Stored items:
==============================

(** X12. Two states compare equal exactly when their tile maps are equal
    as maps. *)
Theorem GameState_eq_iff (s1 s2 : GameState) :
  dict_wf (tiles s1) → dict_wf (tiles s2) →
  (GameState_eq s1 s2 = true ↔
   ∀ p, dict_get (tiles s1) p = dict_get (tiles s2) p).
Proof.
  intros Hwf1 Hwf2. unfold GameState_eq. rewrite bool_decide_eq_true. split.
  - intros Hh p. by apply hash_dict_get.
  - intros Hget. unfold hash. by rewrite (sorted_items_ext _ _ Hwf1 Hwf2 Hget).
Qed.

Lemma GameState_eq_iff_witness :
  GameState_eq (two_tile_row 1) (two_tile_row 3) = true ↔
  ∀ p, dict_get (tiles (two_tile_row 1)) p = dict_get (tiles (two_tile_row 3)) p.
Proof.
  apply (GameState_eq_iff (two_tile_row 1) (two_tile_row 3));
    unfold dict_wf; compute_done.
Defined.

Lemma pos_le_lt p q : pos_le p q → p ≠ q → pos_lt p q.
Proof.
  destruct p as [r c], q as [r' c']. unfold pos_le, pos_lt; simpl.
  intros [?|[-> ?]] Hne; [by left|]. right. split; [done|].
  destruct (decide (c = c')) as [->|]; [done | lia].
Qed.

Lemma sorted_items_keys_sorted (d : list (pos * Tile)) :
  dict_wf d → StronglySorted pos_lt (sorted_items d).*1.
Proof.
  intros Hwf.
  assert (NoDup (sorted_items d).*1) as Hnd.
  { unfold dict_wf in Hwf. by rewrite sorted_items_perm. }
  pose proof (StronglySorted_merge_sort item_le d) as Hs.
  fold (sorted_items d) in Hs. revert Hnd Hs.
  generalize (sorted_items d). clear.
  induction l as [|x l IH]; [constructor|].
  rewrite fmap_cons, NoDup_cons, StronglySorted_cons. intros [Hx Hnd] [Hall Hs].
  constructor; [auto|].
  apply Forall_fmap, Forall_forall. intros y Hy.
  rewrite Forall_forall in Hall. apply pos_le_lt; [by apply Hall|].
  intros Heq. apply Hx. rewrite Heq. by apply list_elem_of_fmap_2.
Qed.

(** X13. The canonical key lists every tile of the map once, with its
    position, kind and rotation, in strictly ascending order of
    positions. *)
Theorem hash_content (s : GameState) :
  dict_wf (tiles s) →
  (∀ p k r, (p, k, r) ∈ hash s ↔ dict_get (tiles s) p = Some (mkTile k r)) ∧
  length (hash s) = length (tiles s) ∧
  StronglySorted pos_lt ((λ x, x.1.1) <$> hash s).
Proof.
  intros Hwf. split; [|split].
  - intros p k r. unfold hash. rewrite list_elem_of_fmap. split.
    + intros ([p' t] & [= -> -> ->] & Hin). rewrite sorted_items_perm in Hin.
      replace {| type := type t; rotation := rotation t |} with t by (by destruct t).
      by apply dict_get_elem_wf.
    + intros Hget%dict_get_Some_elem. exists (p, mkTile k r). split; [done|].
      by rewrite sorted_items_perm.
  - unfold hash. by rewrite length_fmap, sorted_items_perm.
  - unfold hash. rewrite <- list_fmap_compose.
    pose proof (sorted_items_keys_sorted _ Hwf) as Hs.
    erewrite list_fmap_ext; [exact Hs|]. by intros _ [p t] _.
Qed.

Lemma hash_content_witness :
  (∀ p k r, (p, k, r) ∈ hash (two_tile_row 1) ↔
            dict_get (tiles (two_tile_row 1)) p = Some (mkTile k r)) ∧
  length (hash (two_tile_row 1)) = length (tiles (two_tile_row 1)) ∧
  StronglySorted pos_lt ((λ x, x.1.1) <$> hash (two_tile_row 1)).
Proof.
  apply (hash_content (two_tile_row 1)). unfold dict_wf. compute_done.
Defined.

(** X14. An emitted action leads to a state with another canonical key:
    no successor is taken for its own predecessor. *)
Theorem emitted_action_changes_hash (s s' : GameState) (acts : list Action) (a : Action) :
  dict_wf (tiles s) →
  get_possible_actions s = Ret acts → a ∈ acts →
  apply_action s a = Ret s' →
  hash s' ≠ hash s ∧ GameState_eq s' s = false.
Proof.
  intros Hwf Hacts Ha Happ.
  apply (get_possible_actions_elem _ _ _ Hacts) in Ha
    as (t & vs & Hin & _ & _ & Hrot & _).
  apply (dict_get_elem_wf _ _ _ Hwf) in Hin.
  destruct (apply_action_tiles s a t Hin) as (s'' & Hs'' & _ & _ & Hat & _ & Hkeys).
  rewrite Happ in Hs''. injection Hs'' as <-.
  assert (hash s' ≠ hash s) as Hne.
  { intros Hh. apply (hash_dict_get s' s (a_pos a)) in Hh; [|by unfold dict_wf; rewrite Hkeys|done].
    rewrite Hat, Hin in Hh. injection Hh as Hh. apply Hrot. by rewrite <- Hh. }
  split; [done|]. unfold GameState_eq. by apply bool_decide_eq_false.
Qed.

Lemma emitted_action_changes_hash_witness :
  hash (two_tile_row 3) ≠ hash (two_tile_row 1) ∧
  GameState_eq (two_tile_row 3) (two_tile_row 1) = false.
Proof.
  apply (emitted_action_changes_hash (two_tile_row 1) (two_tile_row 3)
           [mkAction (0, 0) 1; mkAction (0, 1) 0; mkAction (0, 1) 2; mkAction (0, 1) 3]
           (mkAction (0, 1) 3)).
  - unfold dict_wf. compute_done.
  - reflexivity.
  - compute_done.
  - reflexivity.
Defined.

(** ** Runs of the loop of [solve] *)

Lemma solve_loop_run fuel m r :
  solve_loop fuel m = Ret r →
  ∃ m', rtc search_next m m' ∧ solve_step m' = Ret (Return r).
Proof.
  revert m. induction fuel as [|fuel IH]; intros m; simpl; [done|].
  intros H. inv_bind H. destruct a as [r'|m1].
  - injection H as <-. by exists m.
  - apply IH in H as (m' & Hrun & Hret). exists m'. split; [|done].
    by eapply rtc_l.
Qed.

Lemma gen_walk_snoc s path s' a acts s'' :
  gen_walk s path → apply_actions s path = Ret s' →
  get_possible_actions s' = Ret acts → a ∈ acts → apply_action s' a = Ret s'' →
  gen_walk s (path ++ [a]).
Proof.
  revert s. induction path as [|b path IH]; intros s; simpl.
  - intros _ [= ->] Hacts Ha Happ. by exists acts, s''.
  - intros (acts' & s1 & Hacts' & Hb & Happ' & Hwalk) Hpath Hacts Ha Happ.
    rewrite Happ' in Hpath. simpl in Hpath.
    exists acts', s1. repeat split; try done. by eapply IH.
Qed.

(** The paths on the frontier lead from the initial state to the state
    they are stored with, by actions the generator emits. *)
Lemma frontier_paths s0 m :
  search_reachable s0 m →
  ∀ x, x ∈ frontier m →
    apply_actions s0 (node_path x) = Ret (node_state x) ∧ gen_walk s0 (node_path x).
Proof.
  unfold search_reachable. revert m.
  apply (rtc_ind_r (λ m, ∀ x, x ∈ frontier m →
    apply_actions s0 (node_path x) = Ret (node_state x) ∧ gen_walk s0 (node_path x))).
  - intros x ->%list_elem_of_singleton. done.
  - intros m m' _ Hstep IH x Hx.
    apply solve_step_Ret in Hstep as [[_ [=]]|(y & F & HF & Hcases)].
    rewrite HF in IH.
    destruct Hcases as [[_ [=]]|[(_ & f' & _ & _ & [= ->])|
      (_ & _ & acts & F' & c' & Hacts & Hexp & [= ->])]]; simpl in Hx.
    + apply IH. by right.
    + apply expand_Ret in Hexp as (_ & _ & Hnew & _).
      apply Hnew in Hx as [Hx|(a & s' & h & Ha & Happ & _ & _ & Hs & Hp)].
      * apply IH. by right.
      * destruct (IH y) as [Hpath Hwalk]; [left|].
        rewrite Hs, Hp. split; [by eapply apply_actions_snoc|].
        by eapply gen_walk_snoc.
Qed.

(** X15. Whenever [solve] returns a path, on any state, folding
    [apply_action] over the path from the initial state gives a state
    for which [is_goal] is true, and every action of the path was
    emitted by the generator in the state in which it is applied. *)
Theorem solve_sound (fuel : nat) (s0 : GameState) (path : list Action) :
  solve fuel s0 = Ret (Some path) →
  (∃ s', apply_actions s0 path = Ret s' ∧ is_goal s' = Ret true) ∧
  gen_walk s0 path.
Proof.
  intros (m & Hrun & Hret)%solve_loop_run.
  apply solve_step_Ret in Hret as [[_ [=]]|(x & F & HF & Hcases)].
  destruct Hcases as [[Hgoal [= ->]]|[(_ & ? & _ & _ & [=])|(_ & _ & ? & ? & ? & _ & _ & [=])]].
  destruct (frontier_paths s0 m Hrun x) as [Hpath Hwalk]; [rewrite HF; left|].
  split; [by exists (node_state x) | done].
Qed.

Lemma solve_sound_witness :
  (∃ s', apply_actions (two_tile_row 1) [mkAction (0, 1) 3] = Ret s' ∧
         is_goal s' = Ret true) ∧
  gen_walk (two_tile_row 1) [mkAction (0, 1) 3].
Proof.
  apply (solve_sound 2 (two_tile_row 1)). vm_compute. reflexivity.
Defined.

(** X16. [solve] returns the empty path exactly on goal states: one
    iteration is enough on a goal state, and an empty path is returned
    for no other state. *)
Theorem solve_empty_path (s : GameState) :
  (is_goal s = Ret true → ∀ n, solve (S n) s = Ret (Some [])) ∧
  (∀ n, solve n s = Ret (Some []) → is_goal s = Ret true).
Proof.
  split.
  - intros Hgoal n. unfold solve. simpl. unfold solve_step. simpl.
    by rewrite Hgoal.
  - intros n (m & Hrun & Hret)%solve_loop_run.
    apply solve_step_Ret in Hret as [[_ [=]]|(x & F & HF & Hcases)].
    destruct Hcases as [[Hgoal [= Hp]]|[(_ & ? & _ & _ & [=])|(_ & _ & ? & ? & ? & _ & _ & [=])]].
    destruct (frontier_paths s m Hrun x) as [Hpath _]; [rewrite HF; left|].
    rewrite <- Hp in Hpath. simpl in Hpath. injection Hpath as ->. done.
Qed.

Lemma solve_empty_path_witness :
  (is_goal (two_tile_row 3) = Ret true →
   ∀ n, solve (S n) (two_tile_row 3) = Ret (Some [])) ∧
  (∀ n, solve n (two_tile_row 3) = Ret (Some []) → is_goal (two_tile_row 3) = Ret true).
Proof. apply (solve_empty_path (two_tile_row 3)). Defined.

(** X17. [solve] raises [KeyError] in its first iteration when the
    initial state is not a goal and has a tile of a kind that is not in
    [PIPE_TYPES], and when [is_goal] raises on the initial state. *)
Theorem solve_raises (s : GameState) (n : nat) :
  (is_goal s = Ret false → ¬ known_kinds (tiles s) →
   solve (S n) s = Raise KeyError) ∧
  (is_goal s = Raise KeyError → solve (S n) s = Raise KeyError).
Proof.
  split.
  - intros Hgoal Hnot. unfold solve. simpl. unfold solve_step. simpl.
    rewrite Hgoal. simpl. rewrite lookup_empty.
    pose proof (actions_loop_not_OutOfFuel (tiles s) (tiles s) []) as Hno.
    unfold get_possible_actions.
    destruct (actions_loop (tiles s) (tiles s) []) as [acts|[]|] eqn:Hacts; simpl; try done.
    destruct Hnot. by eapply actions_loop_Ret_known.
  - intros Hgoal. unfold solve. simpl. unfold solve_step. simpl. by rewrite Hgoal.
Qed.

Lemma solve_raises_witness :
  solve 1 (mkGameState 1 [((0, 0), mkTile "x" 0); ((0, 1), mkTile "e" 0)] (0, 0))
    = Raise KeyError.
Proof.
  apply (proj1 (solve_raises
    (mkGameState 1 [((0, 0), mkTile "x" 0); ((0, 1), mkTile "e" 0)] (0, 0)) 0)).
  - vm_compute. reflexivity.
  - unfold known_kinds. compute_done.
Defined.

==============================

Assigned task
From the first line of the data above through the line containing "- intros p k", repeat each line exactly, and add nothing.

Solution
(** X12. Two states compare equal exactly when their tile maps are equal
    as maps. *)
Theorem GameState_eq_iff (s1 s2 : GameState) :
  dict_wf (tiles s1) → dict_wf (tiles s2) →
  (GameState_eq s1 s2 = true ↔
   ∀ p, dict_get (tiles s1) p = dict_get (tiles s2) p).
Proof.
  intros Hwf1 Hwf2. unfold GameState_eq. rewrite bool_decide_eq_true. split.
  - intros Hh p. by apply hash_dict_get.
  - intros Hget. unfold hash. by rewrite (sorted_items_ext _ _ Hwf1 Hwf2 Hget).
Qed.

Lemma GameState_eq_iff_witness :
  GameState_eq (two_tile_row 1) (two_tile_row 3) = true ↔
  ∀ p, dict_get (tiles (two_tile_row 1)) p = dict_get (tiles (two_tile_row 3)) p.
Proof.
  apply (GameState_eq_iff (two_tile_row 1) (two_tile_row 3));
    unfold dict_wf; compute_done.
Defined.

Lemma pos_le_lt p q : pos_le p q → p ≠ q → pos_lt p q.
Proof.
  destruct p as [r c], q as [r' c']. unfold pos_le, pos_lt; simpl.
  intros [?|[-> ?]] Hne; [by left|]. right. split; [done|].
  destruct (decide (c = c')) as [->|]; [done | lia].
Qed.

Lemma sorted_items_keys_sorted (d : list (pos * Tile)) :
  dict_wf d → StronglySorted pos_lt (sorted_items d).*1.
Proof.
  intros Hwf.
  assert (NoDup (sorted_items d).*1) as Hnd.
  { unfold dict_wf in Hwf. by rewrite sorted_items_perm. }
  pose proof (StronglySorted_merge_sort item_le d) as Hs.
  fold (sorted_items d) in Hs. revert Hnd Hs.
  generalize (sorted_items d). clear.
  induction l as [|x l IH]; [constructor|].
  rewrite fmap_cons, NoDup_cons, StronglySorted_cons. intros [Hx Hnd] [Hall Hs].
  constructor; [auto|].
  apply Forall_fmap, Forall_forall. intros y Hy.
  rewrite Forall_forall in Hall. apply pos_le_lt; [by apply Hall|].
  intros Heq. apply Hx. rewrite Heq. by apply list_elem_of_fmap_2.
Qed.

(** X13. The canonical key lists every tile of the map once, with its
    position, kind and rotation, in strictly ascending order of
    positions. *)
Theorem hash_content (s : GameState) :
  dict_wf (tiles s) →
  (∀ p k r, (p, k, r) ∈ hash s ↔ dict_get (tiles s) p = Some (mkTile k r)) ∧
  length (hash s) = length (tiles s) ∧
  StronglySorted pos_lt ((λ x, x.1.1) <$> hash s).
Proof.
  intros Hwf. split; [|split].
  - intros p k r. unfold hash. rewrite list_elem_of_fmap. split.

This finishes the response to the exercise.